Due lettere, di fatto sono due richieste che in fondo chiedono una stessa cosa: chiarezza sul futuro di AtiSale. La Rappresentanza sindacale unitaria (Cisl, Cgil, Uil) torna a scrivere alla dirigenza aziendale e questa volta il passo è categorico: «Onorevoli e dovute dimissioni» dell’amministratore Domenico Di Nunno e: «un piano industriale di rilancio e una commissione che esamini la situazione economica». In salina a Margherita di Savoia da tempo si vive una situazione debitoria che ha portato alla firma del concordato preventivo, attraverso il quale si stanno liquidando i creditori, dando priorità ai creditori privilegiati. Questo i sindacati non è che lo abbiano accettato sin da subito a pieni voti, ma almeno gli stipendi alle maestranze sono rientrati in cima alla lista dei pagamenti. Però il timore che il futuro dell’azienda sia compresso, addirittura a causa di una: «speculazione», c’è ed è anche forte. «Gli operai – fa sapere la Rsu – vogliono conoscere per quali motivi non si vuole definire un piano industriale e di rilancio, oltre a chiedersi quali danni si celino dietro la manovra messa in atto dalla proprietà di AtiSale. Per queste ragioni la Rsu chiede che sia aperto immediatamente un tavolo tecnico attraverso cui illustrare fatturato, vendite, produzione, costi e ricavi per capire in che direzione stiamo andando».

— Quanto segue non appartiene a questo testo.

(** An integer is its significand shifted. *)
Lemma round_exact s p :
  Zpos p < 2 ^ F_prec → ∃ m j, binary_round F_prec F_emax s p 0 = S754_finite s m (- j) ∧ normal m ∧
    0 ≤ j < F_prec ∧ Zpos m = Zpos p * 2 ^ j.
Proof.
  intros Hp. pose proof format_facts as (Hf & Hmin & Hmax). pose proof (digits2_bounds p) as Hd.
  set (d := Zpos (digits2_pos p)) in *.
  assert (Hdp : d ≤ F_prec).
  { destruct (Z.leb_spec d F_prec); [done|]. pose proof (Z.pow_le_mono_r 2 F_prec (d - 1)). lia. }
  unfold binary_round. fold d. rewrite Z.add_0_r.
  replace (fexp F_prec F_emax d) with (- (F_prec - d)) by (unfold fexp; lia).
  assert (Hsh : ∃ m, shl_align p 0 (- (F_prec - d)) = (m, - (F_prec - d)) ∧ Zpos m = Zpos p * 2 ^ (F_prec - d)).
  { unfold shl_align. destruct (- (F_prec - d) - 0) as [|q|q] eqn:Hq.
    - exists p. replace (F_prec - d) with 0 by lia. simpl. split; [done|lia].
    - lia.
    - exists (Pos.iter xO p q). split; [done|]. replace (F_prec - d) with (Zpos q) by lia.
      rewrite <- Z.shiftl_mul_pow2 by lia. unfold Z.shiftl. by apply (Pos.iter_swap_gen _ _ Zpos). }
  destruct Hsh as (m & -> & Hm). exists m, (F_prec - d).
  assert (Hn : normal m).
  { unfold normal. rewrite Hm. replace (F_prec - 1) with (d - 1 + (F_prec - d)) by lia.
    replace (2 ^ F_prec) with (2 ^ (d + (F_prec - d))) by (f_equal; lia). rewrite !Z.pow_add_r by lia.
    pose proof (Z.pow_pos_nonneg 2 (F_prec - d)). nia. }
  split; [|split_and!; [done|lia|lia|done]].
  rewrite (round_aux_exact s m _ 0) by first [done | unfold mid; lia | simpl; lia]. f_equal. lia.
Qed.

(** The power of two [2 ^ k] as a number. *)
Lemma pow_exact k : 0 ≤ k < F_prec → ∃ c, F_of_Z (2 ^ k) = S754_finite false c (k + 1 - F_prec) ∧ Zpos c = 2 ^ (F_prec - 1).
Proof.
  intros Hk. pose proof (Z.pow_pos_nonneg 2 k ltac:(lia) ltac:(lia)) as Hpos.
  assert (Hlt : 2 ^ k < 2 ^ F_prec) by (apply Z.pow_lt_mono_r; lia).
  unfold F_of_Z, binary_normalize. destruct (2 ^ k) as [|p|p] eqn:Hp; [lia| |lia].
  destruct (round_exact false p Hlt) as (m & j & -> & Hm & Hj & Heq).
  assert (Hkj : k + j = F_prec - 1).
  { rewrite <- Hp, <- Z.pow_add_r in Heq by lia. unfold normal in Hm. rewrite Heq in Hm. destruct Hm as [H1 H2].
    apply Z.pow_le_mono_r_iff in H1; [|lia|lia]. apply Z.pow_lt_mono_r_iff in H2; lia. }
  exists m. split; [f_equal; lia|]. rewrite Heq, <- Hp, <- Z.pow_add_r by lia. f_equal. lia.
Qed.

Lemma mul_pow s m e k :
  normal m → 0 ≤ k < F_prec → mid (e + k) → F_mul (S754_finite s m e) (F_of_Z (2 ^ k)) = S754_finite s m (e + k).
Proof.
  intros Hm Hk Hmid. destruct (pow_exact k Hk) as (c & -> & Hc). unfold F_mul, SFmul. rewrite xorb_false_r.
  rewrite (round_aux_exact s m _ (F_prec - 1)); [f_equal; lia|done|lia|unfold mid in *; lia|].
  by rewrite Pos2Z.inj_mul, Hc.
Qed.
Lemma basis16_is16 e : e ∈ basis16 → is16 e.
Proof.
  intros He. apply (forallb_elem (λ e, (0 <=? e) && (e <? 2 ^ 16))) in He; [|reflexivity].
  unfold is16. apply andb_true_iff in He. lia.
Qed.

Lemma linear_ext_basis f g :
  linear16 f → linear16 g → (∀ e, e ∈ basis16 → f e = g e) → ∀ x, is16 x → f x = g x.
Proof.
  intros Hf Hg Hb. apply linear_ext; [done..|]. apply forallb_forall. intros i Hi.
  apply Z.eqb_eq, Hb, list_elem_of_In. unfold basis16.
  apply (in_map (λ i, 2 ^ Z.of_nat i)), Hi.
Qed.

(** Associativity of the product: both sides are linear in each operand, so
    it is checked on the powers of [x]. *)
Lemma pmul_assoc_basis a b c :
  a ∈ basis16 → b ∈ basis16 → c ∈ basis16 → pmul 16 (pmul 16 a b) c = pmul 16 a (pmul 16 b c).
Proof.
  assert (Hall : forallb (λ a, forallb (λ b, forallb (λ c,
    pmul 16 (pmul 16 a b) c =? pmul 16 a (pmul 16 b c)) basis16) basis16) basis16 = true)
    by (vm_compute; reflexivity).
  intros Ha Hb Hc. apply (forallb_elem _ _ a) in Hall; [|done].
  apply (forallb_elem _ _ b) in Hall; [|done]. apply (forallb_elem _ _ c) in Hall; [|done].
  by apply Z.eqb_eq.
Qed.

Lemma pmul_assoc a b c :
  is16 a → is16 b → is16 c → pmul 16 (pmul 16 a b) c = pmul 16 a (pmul 16 b c).
Proof.
  pose proof basis16_is16 as H16. intros Ha Hb Hc.
  revert a Ha. apply (linear_ext_basis (λ a, pmul 16 (pmul 16 a b) c) (λ a, pmul 16 a (pmul 16 b c)));
    [by apply (lin_compose (λ a, pmul 16 a c) (λ a, pmul 16 a b)); auto | auto | intros a Ha].
  revert b Hb. apply (linear_ext_basis (λ b, pmul 16 (pmul 16 a b) c) (λ b, pmul 16 a (pmul 16 b c)));
    [apply (lin_compose (λ a, pmul 16 a c) (pmul 16 a)); auto
    | apply (lin_compose (pmul 16 a) (λ b, pmul 16 b c)); auto | intros b Hb].
  revert c Hc. apply (linear_ext_basis (pmul 16 (pmul 16 a b)) (λ c, pmul 16 a (pmul 16 b c)));
    [auto | apply (lin_compose (pmul 16 a) (pmul 16 b)); auto | intros c Hc].
  by apply pmul_assoc_basis.
Qed.

(** Multiplying by [0xC002] undoes a multiplication by [x]. *)
Lemma xtime_inv b : is16 b → xtime (pmul 16 0xC002 b) = b.
Proof.
  revert b. apply (linear_ext (λ b, xtime (pmul 16 0xC002 b)) (λ b, b));
    [apply (lin_compose xtime (pmul 16 0xC002)); auto | auto | vm_compute; reflexivity].
Qed.

Lemma pmul_1_l b : is16 b → pmul 16 1 b = b.
Proof. revert b. apply (linear_ext (pmul 16 1) (λ b, b)); [auto..|vm_compute; reflexivity]. Qed.

(** ** The reference CRC of a message *)

Lemma crc_bit_xor r b : is16 r → crc_bit r b = Z.lxor (xtime r) (crc_bit 0 b).
Proof.
  intros Hr. unfold crc_bit. rewrite Z.lxor_0_l.
  apply (lin_xor _ xtime_linear); [done|]. destruct b; unfold is16; lia.
Qed.

Lemma crc_bits_xor bs r :
  is16 r → crc_bits r bs = Z.lxor (Nat.iter (length bs) xtime r) (crc_bits 0 bs).
Proof.
  unfold crc_bits. revert r. induction bs as [|b bs IH]; intros r Hr; [by rewrite Z.lxor_0_r|].
  cbn [foldl length]. assert (Hb : is16 (crc_bit 0 b)) by by destruct b.
  rewrite crc_bit_xor by done.
  rewrite IH, (IH (crc_bit 0 b)) by auto. rewrite <- Z.lxor_assoc. f_equal.
  rewrite (lin_xor _ (xtimes_linear (length bs))) by auto. by rewrite Nat.iter_succ_r.
Qed.

Lemma crc_bits_is16 bs r : is16 r → is16 (crc_bits r bs).
Proof.
  unfold crc_bits. revert r. induction bs as [|b bs IH]; intros r Hr; [done|]. cbn [foldl].
  apply IH. rewrite crc_bit_xor by done. assert (Hb : is16 (crc_bit 0 b)) by by destruct b. auto.
Qed.

Lemma crc_bits_app r bs cs : crc_bits r (bs ++ cs) = crc_bits (crc_bits r bs) cs.
Proof. apply foldl_app. Qed.

Lemma crc_bits_linear n r s v w :
  is16 r → is16 s →
  crc_bits (Z.lxor r s) (bits_of n (Z.lxor v w)) =
    Z.lxor (crc_bits r (bits_of n v)) (crc_bits s (bits_of n w)).
Proof.
  unfold crc_bits, bits_of. revert r s. induction n as [|n IH]; intros r s Hr Hs; [done|].
  cbn [foldl]. rewrite Z.lxor_spec. set (b := Z.testbit v _). set (c := Z.testbit w _).
  assert (Hb : ∀ b, is16 (crc_bit 0 b)) by (intros []; done).
  rewrite <- IH; rewrite 1?(crc_bit_xor r b), 1?(crc_bit_xor s c) by done; [|by auto..].
  f_equal. rewrite crc_bit_xor, (lin_xor _ xtime_linear) by auto.
  rewrite !Z.lxor_assoc. f_equal. rewrite <- !Z.lxor_assoc, (Z.lxor_comm _ (xtime s)), !Z.lxor_assoc.
  f_equal. by destruct b, c.
Qed.

(** The remainder of a 16-bit word followed by a message. *)
Lemma crc_ref_word v rest :
  is16 v →
  crc_ref (Z.shiftr v 8 :: Z.land v 255 :: rest) =
    Z.lxor (Nat.iter (length (bits_of_bytes rest) + 16) xtime v) (crc_ref rest).
Proof.
  intros Hv. unfold crc_ref. change (_ :: _ :: rest) with ([Z.shiftr v 8; Z.land v 255] ++ rest).
  rewrite bits_of_bytes_app, crc_bits_app, crc_bits_xor by (apply crc_bits_is16; done).
  f_equal. rewrite Nat.iter_add. f_equal. unfold bits_of_bytes. cbn [flat_map]. rewrite app_nil_r.
  rewrite (bits_of_ext 8 (Z.land v 255) v)
    by (intros i Hi; change 255 with (Z.ones 8); bits_simp).
  change (bits_of 8 (Z.shiftr v 8)) with (bits_of 8 (Z.shiftr v (Z.of_nat 8))).
  rewrite <- bits_of_app. simpl Nat.add.
  revert v Hv. apply (linear_ext (λ v, crc_bits 0 (bits_of 16 v)) (Nat.iter 16 xtime));
    [|auto|vm_compute; reflexivity].
  split; intros; [by apply crc_bits_is16|].
  by rewrite <- crc_bits_linear by done.
Qed.

(** ** The table *)

(** Eight bits into a register whose high byte is [k]. *)
Definition crc_byte (k : Z) : Z := Nat.iter 8 xtime (Z.shiftl k 8).

Lemma crc_byte_is16 k : 0 ≤ k < 256 → is16 (crc_byte k).
Proof. intros. apply (xtimes_linear 8). unfold is16. rewrite Z.shiftl_mul_pow2; lia. Qed.

Lemma crc_table_spec :
  ∃ tab, crc_init crc16tab_zero = Some tab ∧ zlen tab = 256 ∧
         ∀ k, 0 ≤ k < 256 → tab.[k] = bswap_16 (crc_byte k).
Proof.
  set (t := crc_init crc16tab_zero). vm_compute in t. eexists. split; [reflexivity|].
  split; [reflexivity|]. intros k Hk. apply Z.eqb_eq. revert Hk.
  match goal with |- _ → (?T.[_] =? _) = true =>
    apply (check_range (λ k, T.[k] =? bswap_16 (crc_byte k))) end.
  vm_compute. reflexivity.
Qed.
(* ===== verification/Types.v ===== *)
(** The data of the encoder: the structures of [libaften/aften-types.h],
    [libaften/a52.h] and [libaften/a52enc.h], one Module per [struct] with the
    C field names (a name that is a Rocq keyword or is taken has a trailing
    underscore), and the constants of the enumerations.  Left out are the
    fields of the threading primitives, the filters and the MDCT. *)
From Stdlib Require Import ZArith Lia ZifyBool.
From stdpp Require Import base option list numbers.
From S2P Require Import Prelude CMachine Float BitIO.
Local Open Scope Z_scope.

(** * [aften-types.h] *)

Definition A52_MAX_CODED_FRAME_SIZE : Z := 3840.
Definition A52_SAMPLES_PER_FRAME : Z := 1536.

(** [AftenOperationMode] *)
Definition AFTEN_ENCODE : Z := 0.
Definition AFTEN_TRANSCODE : Z := 1.

(** [AftenEncMode] *)
Definition AFTEN_ENC_MODE_CBR : Z := 0.
Definition AFTEN_ENC_MODE_VBR : Z := 1.

(** [A52SampleFormat] *)
Definition A52_SAMPLE_FMT_U8 : Z := 0.
Definition A52_SAMPLE_FMT_S16 : Z := 1.
Definition A52_SAMPLE_FMT_S20 : Z := 2.
Definition A52_SAMPLE_FMT_S24 : Z := 3.
Definition A52_SAMPLE_FMT_S32 : Z := 4.
Definition A52_SAMPLE_FMT_FLT : Z := 5.
Definition A52_SAMPLE_FMT_DBL : Z := 6.
Definition A52_SAMPLE_FMT_S8 : Z := 7.

(** [DynRngProfile]: the five profiles come first. *)
Definition DYNRNG_PROFILE_NONE : Z := 5.

Definition A52_ACMOD_DUAL_MONO : Z := 0.
Definition A52_ACMOD_MONO : Z := 1.
Definition A52_ACMOD_STEREO : Z := 2.
Definition A52_ACMOD_3_0 : Z := 3.
Definition A52_ACMOD_2_1 : Z := 4.
Definition A52_ACMOD_3_1 : Z := 5.
Definition A52_ACMOD_2_2 : Z := 6.
Definition A52_ACMOD_3_2 : Z := 7.

(** [AftenEncParams] *)
Module EncParams.
Record t := mk {
  encoding_mode : Z;
  use_rematrixing : Z;
  use_block_switching : Z;
  use_dc_filter : Z;
  use_bw_filter : Z;
  use_lfe_filter : Z;
  bitrate : Z;
  quality : Z;
  bwcode : Z;
  bitalloc_fast : Z;
  expstr_search : Z;
  dynrng_profile : Z;
  min_bwcode : Z;
  max_bwcode : Z
}.
End EncParams.

(** [AftenMetadata] *)
Module Metadata.
Record t := mk {
  cmixlev : Z;
  surmixlev : Z;
  dsurmod : Z;
  dialnorm : Z;
  xbsi1e : Z;
  dmixmod : Z;
  ltrtcmixlev : Z;
  ltrtsmixlev : Z;
  lorocmixlev : Z;
  lorosmixlev : Z;
  xbsi2e : Z;
  dsurexmod : Z;
  dheadphonmod : Z;
  adconvtyp : Z
}.
End Metadata.

(** [AftenStatus] *)
Module Status.
Record t := mk {
  quality : Z;
  bit_rate : Z;
  bwcode : Z
}.
End Status.

(** * [a52.h] *)

Definition A52_MAX_CHANNELS : Z := 6.
Definition A52_NUM_BLOCKS : Z := 6.

(** [AC3DeltaStrategy] *)
Definition DBA_REUSE : Z := 0.
Definition DBA_NEW : Z := 1.
Definition DBA_NONE : Z := 2.
Definition DBA_RESERVED : Z := 3.

(** [A52Block]; [input_samples] and [mdct_coef] are the arrays the pointers of
    the C struct point to. *)
Module Block.
Record t := mk {
  input_samples : list (list FLOAT);
  mdct_coef : list (list FLOAT);
  transient_samples : list (list FLOAT);
  block_num : Z;
  blksw : list Z;
  dithflag : list Z;
  dynrng : Z;
  exp_ : list (list Z);
  psd : list (list Z);
  mask : list (list Z);
  exp_strategy : list Z;
  nexpgrps : list Z;
  grp_exp : list (list Z);
  bap : list (list Z);
  qmant : list (list Z);
  fgaincod : list Z;
  write_snr : Z
}.
#[global] Instance inhabited : Inhabited t :=
  populate (mk [] [] [] 0 [] [] 0 [] [] [] [] [] [] [] [] [] 0).
End Block.

(** [A52BitAllocParams] *)
Module BitAllocParams.
Record t := mk {
  fscod : Z;
  halfratecod : Z;
  fgain : list (list Z);
  sgain : Z; sdecay : Z; fdecay : Z; dbknee : Z; floor_ : Z;
  cplfleak : Z; cplsleak : Z
}.
End BitAllocParams.

(** [A52Frame] *)
Module Frame.
Record t := mk {
  quality : Z;
  bit_rate : Z;
  bwcode : Z;
  input_audio : list (list FLOAT);
  blocks : list Block.t;
  frame_bits : Z;
  exp_bits : Z;
  mant_bits : Z;
  frame_size_min : Z;
  frame_size : Z;
  frmsizecod : Z;
  sgaincod : Z; sdecaycod : Z; fdecaycod : Z; dbkneecod : Z; floorcod : Z;
  bit_alloc : BitAllocParams.t;
  csnroffst : Z;
  fsnroffst : Z;
  ncoefs : list Z;
  expstr_set : list Z;
  rematflg : list Z
}.
End Frame.

(** * [a52enc.h] *)

(** [A52Context]: what the threads share. *)
Module Ctx.
Record t := mk {
  params : EncParams.t;
  meta : Metadata.t;
  n_threads : Z;
  last_samples_count : Z;
  n_channels : Z;
  n_all_channels : Z;
  acmod : Z;
  lfe : Z;
  lfe_channel : Z;
  sample_rate : Z;
  halfratecod : Z;
  bsid : Z;
  fscod : Z;
  bsmod : Z;
  target_bitrate : Z;
  frmsizecod : Z;
  fixed_bwcode : Z
}.
End Ctx.

(** [A52ThreadContext]: what one thread encodes a frame in. *)
Module TCtx.
Record t := mk {
  thread_num : Z;
  framesize : Z;
  status : Status.t;
  frame : Frame.t;
  bw : BitWriter;
  bit_cnt : Z;
  sample_cnt : Z;
  last_quality : Z
}.
End TCtx.

(** [AftenContext]: the library's user's view. *)
Module AftenContext.
Record t := mk {
  params : EncParams.t;
  meta : Metadata.t;
  status : Status.t;
  n_threads : Z;
  mode : Z;
  verbose : Z;
  channels : Z;
  acmod : Z;
  lfe : Z;
  samplerate : Z;
  sample_format : Z
}.
End AftenContext.

(** * Well-formed blocks

    The dimensions of the arrays of a block, and the blocks of a frame with one
    field of one channel replaced. *)

Definition dim2 {A} (n m : Z) (l : list (list A)) : Prop :=
  zlen l = n ∧ ∀ i, 0 ≤ i < n → zlen (at_ l i) = m.

Record block_wf (b : Block.t) : Prop := {
  wf_mdct_coef : dim2 6 256 (Block.mdct_coef b);
  wf_blksw : zlen (Block.blksw b) = 6;
  wf_dithflag : zlen (Block.dithflag b) = 6;
  wf_exp : dim2 6 256 (Block.exp_ b);
  wf_psd : dim2 6 256 (Block.psd b);
  wf_mask : dim2 6 50 (Block.mask b);
  wf_exp_strategy : zlen (Block.exp_strategy b) = 6;
  wf_nexpgrps : zlen (Block.nexpgrps b) = 6;
  wf_grp_exp : dim2 6 85 (Block.grp_exp b);
  wf_bap : dim2 6 256 (Block.bap b);
  wf_qmant : dim2 6 256 (Block.qmant b);
  wf_fgaincod : zlen (Block.fgaincod b) = 6
}.

Definition blocks_wf (blocks : list Block.t) : Prop :=
  zlen blocks = 6 ∧ ∀ k, 0 ≤ k < 6 → block_wf (at_ blocks k).

Lemma dim2_ext {A} `{Inhabited A} n m (l k : list (list A)) :
  dim2 n m l → dim2 n m k → (∀ i j, 0 ≤ i < n → 0 ≤ j < m → at_ (at_ l i) j = at_ (at_ k i) j) → l = k.
Proof.
  intros [Hl Hlr] [Hk Hkr] Hat. apply array_ext; [lia|]. intros i Hi. apply array_ext; [rewrite Hlr, Hkr; lia|].
  intros j Hj. apply Hat; [lia|]. rewrite Hlr in Hj; lia.
Qed.

Lemma dim2_upd {A} n m (l : list (list A)) i r :
  dim2 n m l → 0 ≤ i < n → zlen r = m → dim2 n m (upd l i r).
Proof.
  intros [Hl Hr] Hi Hm. split; [by rewrite zlen_upd|]. intros j Hj.
  rewrite at_upd by lia. destruct (Z.eqb_spec j i); [done|]. by apply Hr.
Qed.

Lemma dim2_row {A} n m (l : list (list A)) i : dim2 n m l → 0 ≤ i < n → zlen (at_ l i) = m.
Proof. intros [_ Hr]. apply Hr. Qed.

Lemma aget2_at {A} `{Inhabited A} n w (m : list (list A)) i j :
  dim2 n w m → 0 ≤ i < n → 0 ≤ j < w → aget2 m i j = Some (at_ (at_ m i) j).
Proof.
  intros Hd Hi Hj. pose proof (proj1 Hd). pose proof (dim2_row _ _ _ i Hd Hi). unfold aget2.
  rewrite aget_at by lia. simpl. by rewrite aget_at by lia.
Qed.

Lemma blocks_wf_upd blocks k b :
  blocks_wf blocks → 0 ≤ k < 6 → block_wf b → blocks_wf (upd blocks k b).
Proof.
  intros [Hl Hb] Hk Hwf. split; [by rewrite zlen_upd|]. intros j Hj.
  rewrite at_upd by lia. destruct (Z.eqb_spec j k); [done|]. by apply Hb.
Qed.

(** The channel counts of a context agree: at most five full-bandwidth
    channels, with the LFE channel after them. *)
Record channels_ok (ctx : Ctx.t) : Prop := {
  ch_n : 1 ≤ Ctx.n_channels ctx ≤ 5;
  ch_lfe : Ctx.lfe ctx = 0 ∨ Ctx.lfe ctx = 1;
  ch_all : Ctx.n_all_channels ctx = Ctx.n_channels ctx + Ctx.lfe ctx;
  ch_lfe_channel : Ctx.lfe_channel ctx = if Ctx.lfe ctx =? 0 then -1 else Ctx.n_channels ctx
}.

(** * Zeroed structures

    [encode_init] allocates the contexts with [calloc]: every field starts at
    zero.  They also serve as concrete states. *)

Definition zero_float : FLOAT := S754_zero false.
Definition zero_block : Block.t := {|
  Block.input_samples := replicate 6 (replicate 512 zero_float);
  Block.mdct_coef := replicate 6 (replicate 256 zero_float);
  Block.transient_samples := replicate 6 (replicate 512 zero_float);
  Block.block_num := 0;
  Block.blksw := replicate 6 0;
  Block.dithflag := replicate 6 0;
  Block.dynrng := 0;
  Block.exp_ := replicate 6 (replicate 256 0);
  Block.psd := replicate 6 (replicate 256 0);
  Block.mask := replicate 6 (replicate 50 0);
  Block.exp_strategy := replicate 6 0;
  Block.nexpgrps := replicate 6 0;
  Block.grp_exp := replicate 6 (replicate 85 0);
  Block.bap := replicate 6 (replicate 256 0);
  Block.qmant := replicate 6 (replicate 256 0);
  Block.fgaincod := replicate 6 0;
  Block.write_snr := 0
|}.

Definition zero_frame : Frame.t := {|
  Frame.quality := 0; Frame.bit_rate := 0; Frame.bwcode := 0;
  Frame.input_audio := replicate 6 (replicate 1536 zero_float);
  Frame.blocks := replicate 6 zero_block;
  Frame.frame_bits := 0; Frame.exp_bits := 0; Frame.mant_bits := 0;
  Frame.frame_size_min := 0; Frame.frame_size := 0; Frame.frmsizecod := 0;
  Frame.sgaincod := 0; Frame.sdecaycod := 0; Frame.fdecaycod := 0; Frame.dbkneecod := 0;
  Frame.floorcod := 0;
  Frame.bit_alloc := BitAllocParams.mk 0 0 (replicate 6 (replicate 6 0)) 0 0 0 0 0 0 0;
  Frame.csnroffst := 0; Frame.fsnroffst := 0;
  Frame.ncoefs := replicate 6 0;
  Frame.expstr_set := replicate 6 0;
  Frame.rematflg := replicate 4 0
|}.

Lemma dim2_replicate {A} n m (x : A) : dim2 (Z.of_nat n) (Z.of_nat m) (replicate n (replicate m x)).
Proof.
  split; [by rewrite zlen_replicate|]. intros i Hi. rewrite at_replicate by lia. by rewrite zlen_replicate.
Qed.

Lemma zero_block_wf : block_wf zero_block.
Proof.
  split; lazymatch goal with
    | |- dim2 _ ?m _ => exact (dim2_replicate 6 (Z.to_nat m) _)
    | _ => reflexivity
    end.
Qed.

Lemma blocks_wf_replicate b : block_wf b → blocks_wf (replicate 6 b).
Proof.
  intros Hb. split; [by rewrite zlen_replicate|]. intros k Hk. by rewrite at_replicate by (simpl; lia).
Qed.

Insomma le condizioni sono semplici: o viene spiegato ai lavoratori cosa si vorrà fare dell’azienda più importante del territorio, non fosse altro perché gestisce le saline più grandi d’Europa, oppure «ci saranno comunicati stampa che metteranno in luce la gravità dei fatti, accompagnati da scioperi che coinvolgeranno l’indotto intero e tutti i salinari». Uno stato di agitazione che, secondo i sindacati, nasce: «non da una crisi aziendale, di prodotto o di mercato, ma di stampo finanziario. Una crisi scaturita principalmente dell’amministratore Di Nunno che non ha fatto con la sua carica il buon padre di famiglia. Siamo noi a pagare le collaborazioni mancate da parte sua con banche e operai. Il risultato di tutto questo si riassume in: tensione sociale, decadimento culturale, degenerazione ambientale e distruzione logistica – strutturale. In questo momento noi chiediamo all’amministratore di dimettersi».